7. Mu’eak Kakane Ade, Beripit Kakea Ne Coaini adalah azaz pada
penentuan sangsi materil terhadap suatu kasus dengan
mempertimbangkan kemampuan ekonomi para pihak yang bersengketa
8. Bepatet Bekenek, Bejenjang Tu’un menjelaskan proses penyelesaian
sengketa haruslah mengikuti aturan yang telah digariskan seperti
menapaki anak tangga satu persatu, jadi kita tidak boleh terburu-buru
ataupun melangkahi aturan yang ada.

d. Permasalahan/kasus yang dibahas


Perdamaian Adat disebut dengan Mulo Bangun atau Mulo Tepung, sehingga
dalam pelaksanaannya adalah meletakkan, menentukan dan melaksanakannya
atau di istilahkan Mengipar Sayap Menukat Paruh yang artinya menyangupi
membayar atau beban yang ditimpahkan.
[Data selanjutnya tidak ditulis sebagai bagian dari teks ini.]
(* ===== verification/Network.v ===== *)
(** Radio technologies, access families, preferred network types and the
    network codes of cells: [util/networkutils.cpp], the access family
    conversions of [protocol/sit/protocolbuilder.cpp] and
    [protocol/sit/protocoladapter.cpp], the network code functions of
    [protocol/sit/protocolnetadapter.cpp] and [ril_mnc.h].

    A radio access family is an [int] used as a bit set, one bit per radio
    technology; the modem numbers the bits in its own way.  The conversions of
    the cell structures of [networkutils.cpp], which copy field by field, are
    not modelled, apart from the choice they make for the signal strength. *)
From S2P Require Import Prelude RilDef Text.

(** ** Radio technologies *)
Definition RADIO_TECH_UNKNOWN : Z := 0.
Definition RADIO_TECH_EDGE : Z := 2.
Definition RADIO_TECH_UMTS : Z := 3.
Definition RADIO_TECH_IS95A : Z := 4.
Definition RADIO_TECH_IS95B : Z := 5.
Definition RADIO_TECH_1xRTT : Z := 6.
Definition RADIO_TECH_EVDO_0 : Z := 7.
Definition RADIO_TECH_EVDO_A : Z := 8.
Definition RADIO_TECH_HSDPA : Z := 9.
Definition RADIO_TECH_HSUPA : Z := 10.
Definition RADIO_TECH_HSPA : Z := 11.
Definition RADIO_TECH_EVDO_B : Z := 12.
Definition RADIO_TECH_EHRPD : Z := 13.
Definition RADIO_TECH_LTE : Z := 14.
Definition RADIO_TECH_HSPAP : Z := 15.
Definition RADIO_TECH_GSM : Z := 16.
Definition RADIO_TECH_TD_SCDMA : Z := 17.
Definition RADIO_TECH_IWLAN : Z := 18.
Definition RADIO_TECH_LTE_CA : Z := 19.
Definition RADIO_TECH_NR : Z := 20.

(** [1 << tech] *)
Definition RAF (tech : Z) : Z := Z.shiftl 1 tech.
(** the modem's [RAF_CP_*], by the number of the bit *)
Definition RAF_CP (bit : Z) : Z := Z.shiftl 1 bit.

(** a [switch] on integer constants: the first pair with the label *)
Fixpoint switch (x : Z) (cases : list (Z * Z)) (dflt : Z) : Z :=
  match cases with [] => dflt | (l, v) :: cs => if x =? l then v else switch x cs dflt end.

Definition RIL_CELL_INFO_TYPE_NONE : Z := 0.
Definition RIL_CELL_INFO_TYPE_GSM : Z := 1.
Definition RIL_CELL_INFO_TYPE_CDMA : Z := 2.
Definition RIL_CELL_INFO_TYPE_LTE : Z := 3.
Definition RIL_CELL_INFO_TYPE_WCDMA : Z := 4.
Definition RIL_CELL_INFO_TYPE_TD_SCDMA : Z := 5.
Definition RIL_CELL_INFO_TYPE_NR : Z := 6.

Definition getCellInfoTypeRadioTechnology (rat : Z) : Z :=
  switch rat [
    (RADIO_TECH_GPRS, RIL_CELL_INFO_TYPE_GSM); (RADIO_TECH_EDGE, RIL_CELL_INFO_TYPE_GSM); (RADIO_TECH_GSM, RIL_CELL_INFO_TYPE_GSM);
    (RADIO_TECH_UMTS, RIL_CELL_INFO_TYPE_WCDMA); (RADIO_TECH_HSDPA, RIL_CELL_INFO_TYPE_WCDMA); (RADIO_TECH_HSUPA, RIL_CELL_INFO_TYPE_WCDMA);
    (RADIO_TECH_HSPA, RIL_CELL_INFO_TYPE_WCDMA); (RADIO_TECH_HSPAP, RIL_CELL_INFO_TYPE_WCDMA);
    (RADIO_TECH_IS95A, RIL_CELL_INFO_TYPE_CDMA); (RADIO_TECH_IS95B, RIL_CELL_INFO_TYPE_CDMA); (RADIO_TECH_1xRTT, RIL_CELL_INFO_TYPE_CDMA);
    (RADIO_TECH_EVDO_0, RIL_CELL_INFO_TYPE_CDMA); (RADIO_TECH_EVDO_A, RIL_CELL_INFO_TYPE_CDMA); (RADIO_TECH_EVDO_B, RIL_CELL_INFO_TYPE_CDMA);
    (RADIO_TECH_EHRPD, RIL_CELL_INFO_TYPE_CDMA);
    (RADIO_TECH_LTE, RIL_CELL_INFO_TYPE_LTE); (RADIO_TECH_LTE_CA, RIL_CELL_INFO_TYPE_LTE);
    (RADIO_TECH_TD_SCDMA, RIL_CELL_INFO_TYPE_TD_SCDMA); (RADIO_TECH_NR, RIL_CELL_INFO_TYPE_NR)] RIL_CELL_INFO_TYPE_NONE.

(** ** Preferred network types *)

(** [NETWORK_TYPE_BITMAP_*] *)
Definition bits (l : list Z) : Z := foldr Z.lor 0 (RAF <$> l).
Definition BITMAP_GSM : Z := bits [RADIO_TECH_GPRS; RADIO_TECH_EDGE; RADIO_TECH_GSM].
Definition BITMAP_CDMA : Z := bits [RADIO_TECH_IS95A; RADIO_TECH_1xRTT].
Definition BITMAP_EVDO : Z := bits [RADIO_TECH_EVDO_0; RADIO_TECH_EVDO_A; RADIO_TECH_EVDO_B; RADIO_TECH_EHRPD].
Definition BITMAP_HS : Z := bits [RADIO_TECH_HSDPA; RADIO_TECH_HSUPA; RADIO_TECH_HSPA; RADIO_TECH_HSPAP].
Definition BITMAP_WCDMA : Z := Z.lor BITMAP_HS (RAF RADIO_TECH_UMTS).
Definition BITMAP_LTE : Z := bits [RADIO_TECH_LTE; RADIO_TECH_LTE_CA].
Definition BITMAP_NR : Z := RAF RADIO_TECH_NR.
Definition BITMAP_TDS_CDMA : Z := RAF RADIO_TECH_TD_SCDMA.
Definition BITMAP_GSM_WCDMA : Z := Z.lor BITMAP_GSM BITMAP_WCDMA.
Definition BITMAP_CDMA_EVDO_AUTO : Z := Z.lor BITMAP_CDMA BITMAP_EVDO.
Definition BITMAP_GSM_WCDMA_CDMA_EVDO_AUTO : Z := Z.lor BITMAP_GSM_WCDMA BITMAP_CDMA_EVDO_AUTO.
Definition BITMAP_LTE_CDMA_EVDO : Z := Z.lor BITMAP_LTE BITMAP_CDMA_EVDO_AUTO.
Definition BITMAP_LTE_GSM_WCDMA : Z := Z.lor BITMAP_LTE BITMAP_GSM_WCDMA.
Definition BITMAP_LTE_CMDA_EVDO_GSM_WCDMA : Z := Z.lor BITMAP_LTE_GSM_WCDMA BITMAP_LTE_CDMA_EVDO.
Definition BITMAP_LTE_WCDMA : Z := Z.lor BITMAP_LTE BITMAP_WCDMA.
Definition BITMAP_TD_SCDMA_WCDMA : Z := Z.lor BITMAP_WCDMA BITMAP_TDS_CDMA.
Definition BITMAP_TD_SCDMA_LTE : Z := Z.lor BITMAP_LTE BITMAP_TDS_CDMA.
Definition BITMAP_TD_SCDMA_GSM : Z := Z.lor BITMAP_GSM BITMAP_TDS_CDMA.
Definition BITMAP_TD_SCDMA_GSM_LTE : Z := Z.lor (Z.lor BITMAP_LTE BITMAP_GSM) BITMAP_TDS_CDMA.
Definition BITMAP_TD_SCDMA_GSM_WCDMA : Z := Z.lor BITMAP_GSM_WCDMA BITMAP_TDS_CDMA.
Definition BITMAP_TD_SCDMA_WCDMA_LTE : Z := Z.lor BITMAP_LTE_WCDMA BITMAP_TDS_CDMA.
Definition BITMAP_TD_SCDMA_GSM_WCDMA_LTE : Z := Z.lor BITMAP_LTE_GSM_WCDMA BITMAP_TDS_CDMA.
Definition BITMAP_TD_SCDMA_GSM_WCDMA_CDMA_EVDO_AUTO : Z := Z.lor BITMAP_GSM_WCDMA_CDMA_EVDO_AUTO BITMAP_TDS_CDMA.
Definition BITMAP_TD_SCDMA_LTE_CDMA_EVDO_GSM_WCDMA : Z := Z.lor BITMAP_LTE_CMDA_EVDO_GSM_WCDMA BITMAP_TDS_CDMA.
Definition BITMAP_NR_LTE_CDMA_EVDO_AUTO : Z := Z.lor BITMAP_LTE_CDMA_EVDO BITMAP_NR.
Definition BITMAP_NR_LTE_CDMA_GSM_WCDMA : Z := Z.lor BITMAP_LTE_GSM_WCDMA BITMAP_NR.
Definition BITMAP_NR_LTE_CMDA_EVDO_GSM_WCDMA : Z := Z.lor BITMAP_LTE_CMDA_EVDO_GSM_WCDMA BITMAP_NR.
Definition BITMAP_NR_LTE : Z := Z.lor BITMAP_LTE BITMAP_NR.
Definition BITMAP_NR_LTE_WCDMA : Z := Z.lor BITMAP_LTE_WCDMA BITMAP_NR.
Definition BITMAP_NR_TD_SCDMA_LTE : Z := Z.lor BITMAP_TD_SCDMA_LTE BITMAP_NR.
Definition BITMAP_NR_TD_SCDMA_LTE_GSM : Z := Z.lor BITMAP_TD_SCDMA_GSM_LTE BITMAP_NR.
Definition BITMAP_NR_TD_SCDMA_WCDMA_LTE : Z := Z.lor BITMAP_TD_SCDMA_WCDMA_LTE BITMAP_NR.
Definition BITMAP_NR_TD_SCDMA_GSM_WCDMA_LTE : Z := Z.lor BITMAP_TD_SCDMA_GSM_WCDMA_LTE BITMAP_NR.
Definition BITMAP_NR_TD_SCDMA_LTE_CDMA_EVDO_GSM_WCDMA : Z := Z.lor BITMAP_TD_SCDMA_LTE_CDMA_EVDO_GSM_WCDMA BITMAP_NR.

(** each step widens [newRaf] by a whole group that [raf] touches *)
Definition widen (raf group newRaf : Z) : Z := if 0 <? Z.land group raf then Z.lor group newRaf else newRaf.
Definition getAdjustedRaf (raf : Z) : Z :=
  let newRaf := 0 in
  let newRaf := widen raf BITMAP_GSM newRaf in
  let newRaf := widen raf BITMAP_WCDMA newRaf in
  let newRaf := widen raf BITMAP_CDMA newRaf in
  let newRaf := widen raf BITMAP_EVDO newRaf in
  let newRaf := widen raf BITMAP_LTE newRaf in
  let newRaf := widen raf BITMAP_NR newRaf in
  let newRaf := widen raf BITMAP_TDS_CDMA newRaf in
  newRaf.

Definition PREF_NET_TYPE_GSM_WCDMA : Z := 0.
Definition PREF_NET_TYPE_GSM_WCDMA_AUTO : Z := 3.
Definition PREF_NET_TYPE_LTE_GSM_WCDMA : Z := 9.

(** the [case]s of [getNetworkTypeFromRaf], the preferred network type by its number *)
Definition raf_cases : list (Z * Z) :=
  [(BITMAP_GSM_WCDMA, 0); (BITMAP_GSM, 1); (BITMAP_WCDMA, 2); (BITMAP_CDMA_EVDO_AUTO, 4); (BITMAP_LTE_CDMA_EVDO, 8);
   (BITMAP_CDMA, 5); (BITMAP_EVDO, 6); (BITMAP_GSM_WCDMA_CDMA_EVDO_AUTO, 7); (BITMAP_LTE_GSM_WCDMA, 9);
   (BITMAP_LTE_CMDA_EVDO_GSM_WCDMA, 10); (BITMAP_LTE, 11); (BITMAP_LTE_WCDMA, 12); (BITMAP_TDS_CDMA, 13);
   (BITMAP_TD_SCDMA_WCDMA, 14); (BITMAP_TD_SCDMA_LTE, 15); (BITMAP_TD_SCDMA_GSM, 16); (BITMAP_TD_SCDMA_GSM_LTE, 17);
   (BITMAP_TD_SCDMA_GSM_WCDMA, 18); (BITMAP_TD_SCDMA_WCDMA_LTE, 19); (BITMAP_TD_SCDMA_GSM_WCDMA_LTE, 20);
   (BITMAP_TD_SCDMA_GSM_WCDMA_CDMA_EVDO_AUTO, 21); (BITMAP_TD_SCDMA_LTE_CDMA_EVDO_GSM_WCDMA, 22);
   (BITMAP_NR, 23); (BITMAP_NR_LTE, 24); (BITMAP_NR_LTE_CDMA_EVDO_AUTO, 25); (BITMAP_NR_LTE_CDMA_GSM_WCDMA, 26);
   (BITMAP_NR_LTE_CMDA_EVDO_GSM_WCDMA, 27); (BITMAP_NR_LTE_WCDMA, 28); (BITMAP_NR_TD_SCDMA_LTE, 29);
   (BITMAP_NR_TD_SCDMA_LTE_GSM, 30); (BITMAP_NR_TD_SCDMA_WCDMA_LTE, 31); (BITMAP_NR_TD_SCDMA_GSM_WCDMA_LTE, 32);
   (BITMAP_NR_TD_SCDMA_LTE_CDMA_EVDO_GSM_WCDMA, 33)].
(** [debug] is a constant [true]: the last [return -1] is never reached *)
Definition getNetworkTypeFromRaf (raf : Z) : Z := switch (getAdjustedRaf raf) raf_cases PREF_NET_TYPE_LTE_GSM_WCDMA.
Ada beberapa hal pokok dalam
system Hukum Adat Rejang di Jurukalang, antara lain;
1. Membunuh membangun
2. Salah Berhutang
3. Gawal Mati
4. Melukai menepung
5. Selang Berpulang
6. Suarang Bagiak
7. Sumbing Titip, Patah Berkipal
8. Kalah Adat Karena Janji
9. Pemberian Habis Saja
10. Buruk Puar Aling Jelupuh, Patah Tumbuh Hilang Berganti

Sementara untuk delik pidana adat sering dikenal dengan iram berdarah
(kasus yang mengelurkan darah) dan iram tiado berdarah (tidak mengelurkan
darah), Bayar bangun untuk kasus yang meghilangkan nyawa seseorang dan
cepalo untuk penyebutan kasus-kasus asusila, dalam pelaksanaan hukum adat
ini peran ketua Sukau sering bertindak sebagai pembela terhadap komunitas
atau clannya proses penetapan hukum tetap adat dimana sangsi social sangat
dominant biasanya diputuskan oleh Kepala Kutai atau Ketua Adat setelah
proses peradilan atau damai adat dilakukan dengan meminta pendapat dari
elemen kampong seperti cerdik pandai, alim ulama, dukun, tukang, ini
menunjukan penyelesian kasus yang holistic melibatkan para pihak dalam
menuju keseimbangan akibat dari suatu pecalo yang dilakukan seseorang dan
berdampak kepada semua elemen yang ada di komunitas tersebut, bukti
penyelesaian kasus dan penetapan hasil damai desa adalah sirih dan pinang
yang disertai dengan serawo dan melaksanakan Tepung Setawar.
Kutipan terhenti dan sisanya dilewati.